MECHANISMS OF PLATELET RELEASE….
Through thromboxane and serotonin
• Formation of DAG (as described above) activates the enzyme phospholipase A2, which
converts membrane phospholipid into arachidonic acid in turn form thromboxane A2 (TX-A2).
• TX-A2 is a potent vasoconstrictor and also promotes platelet aggregation
Serotonin released from platelet produces vasoconstriction and promotes hemostasis.
MECHANISMS OF PLATELET RELEASE….
Through thrombospondin and thrombonectin
• Thrombospondin and thrombonectin released from platelet granules facilitate the activity of
contractile system and further promote exocytosis of granules.
• If the rent in a vessel is small – platelet plug itself can stop the blood loss.
• If it is a large hole – platelet plug + blood clot
IMPORTANCE OF PLUG FORMATION
• Closes many small holes due to rupture of small blood vessels occurring everyday in the body
(capillary integrity).
• In thrombocytopenia, hemorrahgic spots appear under skin – purpura (Petechial spots)
3. BLOOD COAGULATION
• Many substances found in the blood affect blood coagulation.

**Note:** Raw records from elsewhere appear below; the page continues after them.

(** * jots: a three-level task list (Epic, Task, Subtask)

    A shallow embedding of the core of the jots repository
    (src/core/schema.ts, validation.ts, queries.ts, operations.ts) and the
    properties its specification states about it.

    Conventions of the embedding:
    - a JS object with optional keys is a record whose optional keys have
      type [option]; [None] stands for an absent key (or [undefined]);
    - the attributes shared by Epic, Task and Subtask are the record
      [Fields]; an entity is its [Fields] plus its children, and the generic
      record spread [{...item, k: v}] of the source is an update of [Fields]
      that keeps the children;
    - [timestamp()] reads a clock; the operations thread the number of
      clock reads so far (a state monad over [nat]);
    - arrays are lists; [findIndex] returns [option nat], [None] for -1. *)

From Stdlib Require Import ZArith String Ascii List Lia Bool.
From stdpp Require Import base option list gmap strings pretty.

Open Scope string_scope.
Open Scope list_scope.

(** ** Data model (schema.ts) *)

Inductive Status := pending | in_progress | completed | blocked.

#[global] Instance Status_eq_dec : EqDecision Status.
Proof. solve_decision. Defined.


Inductive ItemType := epic | task | subtask.

#[global] Instance ItemType_eq_dec : EqDecision ItemType.
Proof. solve_decision. Defined.

(** The attributes every entity carries.  [implementation_description] and
    [deps] are not keys of the schemas of schema.ts, but operations.ts,
    queries.ts and validation.ts read and write them on every entity. *)
Record Fields := mkFields {
  id : string;
  content : string;
  priority : Z;
  status : Status;
  created_at : string;
  updated_at : option string;
  completed_at : option string;
  implementation_description : option string;
  notes : option (list string);
  deps : option (list string)
}.

Record Subtask := mkSubtask { subtask_fields : Fields }.

Record Task := mkTask { task_fields : Fields; subtasks : list Subtask }.

Record Epic := mkEpic { epic_fields : Fields; tasks : list Task }.

(** [standalone] is the key [tasks] of the State object: the tasks that
    belong to no epic.  The code reads it as [state.tasks ?? []]. *)
Record State := mkState {
  version : Z;
  epics : list Epic;
  standalone : option (list Task)
}.

(** An entity type: something with the shared attributes.  [with_fields]
    is the spread [{...item, <attributes>}], which keeps the children. *)
Class Entity (T : Type) := {
  fields : T -> Fields;
  with_fields : T -> Fields -> T
}.

#[global] Instance Subtask_entity : Entity Subtask :=
  {| fields := subtask_fields; with_fields := fun _ f => mkSubtask f |}.
#[global] Instance Task_entity : Entity Task :=
  {| fields := task_fields; with_fields := fun t f => mkTask f (subtasks t) |}.
#[global] Instance Epic_entity : Entity Epic :=
  {| fields := epic_fields; with_fields := fun e f => mkEpic f (tasks e) |}.

Definition isCompleted {T} `{Entity T} (x : T) : bool :=
  bool_decide (status (fields x) = completed).

(** ** Raw documents and the zod schemas (schema.ts)

    A raw document is a JSON value, as [JSON.parse] returns it.  A number is
    the fraction [n/d].  An object is the list of its own properties. *)

#[local] Unset Elimination Schemes.
Inductive json :=
  | JNull
  | JBool (b : bool)
  | JNum (n : Z) (d : positive)
  | JStr (s : string)
  | JArr (l : list json)
  | JObj (o : list (string * json)).
#[local] Set Elimination Schemes.

(** [o[k]]: [None] is [undefined]. *)
Fixpoint prop (k : string) (o : list (string * json)) : option json :=
  match o with
  | [] => None
  | (k', v) :: o' => if String.eqb k k' then Some v else prop k o'
  end.

Inductive PathSeg := Key (k : string) | Index (i : nat).

Record ZodIssue := mkIssue { path : list PathSeg; message : string }.

(** The result of a zod parse: the typed value, or all the issues found. *)
Inductive ParseResult (A : Type) :=
  | Ok (a : A)
  | Issues (l : list ZodIssue).
Arguments Ok {A} a.
Arguments Issues {A} l.

Definition both {A B} (a : ParseResult A) (b : ParseResult B) : ParseResult (A * B) :=
  match a, b with
  | Ok x, Ok y => Ok (x, y)
  | Ok _, Issues l => Issues l
  | Issues l, Ok _ => Issues l
  | Issues l1, Issues l2 => Issues (l1 ++ l2)
  end.

Definition pmap {A B} (f : A -> B) (a : ParseResult A) : ParseResult B :=
  match a with
  | Ok x => Ok (f x)
  | Issues l => Issues l
  end.

(** The issues of a value parsed at key or index [seg] of its parent. *)
Definition under {A} (seg : PathSeg) (a : ParseResult A) : ParseResult A :=
  match a with
  | Ok x => Ok x
  | Issues l => Issues (map (fun i => mkIssue (seg :: path i) (message i)) l)
  end.

Definition typeName (j : json) : string :=
  match j with
  | JNull => "null"
  | JBool _ => "boolean"
  | JNum _ _ => "number"
  | JStr _ => "string"
  | JArr _ => "array"
  | JObj _ => "object"
  end.

Definition issue {A} (msg : string) : ParseResult A := Issues [mkIssue [] msg].

Definition invalidType {A} (expected : string) (j : option json) : ParseResult A :=
  match j with
  | None => issue "Required"
  | Some v => issue ("Expected " ++ expected ++ ", received " ++ typeName v)
  end.

(** [z.string()] *)
Definition zString (j : option json) : ParseResult string :=
  match j with
  | Some (JStr s) => Ok s
  | _ => invalidType "string" j
  end.

(** [z.string().min(n, {message})] *)
Definition zStringMin (n : nat) (msg : string) (j : option json) : ParseResult string :=
  match zString j with
  | Ok s => if (n <=? String.length s)%nat then Ok s else issue msg
  | Issues l => Issues l
  end.

Definition isDigit (c : ascii) : bool :=
  ((48 <=? nat_of_ascii c) && (nat_of_ascii c <=? 57))%nat.

Definition isChar (c : ascii) (x : ascii) : bool := bool_decide (c = x).

(** The fraction and the zone of a datetime: [(\.\d+)?Z]. *)
Definition datetimeTail (l : list ascii) : bool :=
  match l with
  | [z] => isChar "Z" z
  | dot :: d :: rest =>
      isChar "." dot && isDigit d &&
      match rev rest with
      | z :: ds => isChar "Z" z && forallb isDigit ds
      | [] => false
      end
  | _ => false
  end.

(** [z.string().datetime()] with zod's default options: an ISO 8601 instant
    in UTC, [YYYY-MM-DDTHH:MM:SS(.s+)Z], no offset. *)
Definition isDatetime (s : string) : bool :=
  match list_ascii_of_string s with
  | y1 :: y2 :: y3 :: y4 :: h1 :: m1 :: m2 :: h2 :: d1 :: d2 :: t ::
    hh1 :: hh2 :: c1 :: mi1 :: mi2 :: c2 :: s1 :: s2 :: rest =>
      forallb isDigit [y1; y2; y3; y4; m1; m2; d1; d2; hh1; hh2; mi1; mi2; s1; s2] &&
      isChar "-" h1 && isChar "-" h2 && isChar "T" t &&
      isChar ":" c1 && isChar ":" c2 && datetimeTail rest
  | _ => false
  end.

Definition zDatetime (j : option json) : ParseResult string :=
  match zString j with
  | Ok s => if isDatetime s then Ok s else issue "Invalid datetime"
  | Issues l => Issues l
  end.

(** [schema.optional()]: an absent key is accepted and stays absent. *)
Definition zOptional {A} (p : option json -> ParseResult A) (j : option json)
  : ParseResult (option A) :=
  match j with
  | None => Ok None
  | Some _ => pmap Some (p j)
  end.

• Some promote coagulation – procoagulants
• Some inhibit coagulation – anticoagulants
STEPS OF CLOTTING MECHANISM
• Prothrombin activator is formed in response to rupture of the vessel or damage to the blood.
• Prothrombin activator converts prothrombin to thrombin
• Thrombin converts fibrinogen to fibrin
COMMON PATHWAY
CONVERSION OF PROTHROMBIN TO THROMBIN
• Prothrombin activator in the presence of ionic Ca++, converts prothrombin to thrombin
• Platelets accelerate this conversion.
• Rate limiting step – formation of prothrombin activator
PROTHROMBIN
• It is alpha2 – globulin with molecular weight of 68,700.
• Formed in the liver
• Vitamin K in essential for formation of prothrombin (+ other clotting factors)
CONVERSION OF FIBRINOGEN TO FIBRIN
FIBRINOGEN
• HMW protein (MW = 3,40,000)
• Formed in the liver
• Thrombin converts fibrinogen to fibrin monomers which polymerize to form fibrin.
• Fibrin – stabilising factor – strengthens the reticulum.
BLOOD CLOT
• It is composed of meshwork of fibrin fibers entrapping blood cells, plasma & platelets.
• It adheres to the vascular opening and prevents further blood loss.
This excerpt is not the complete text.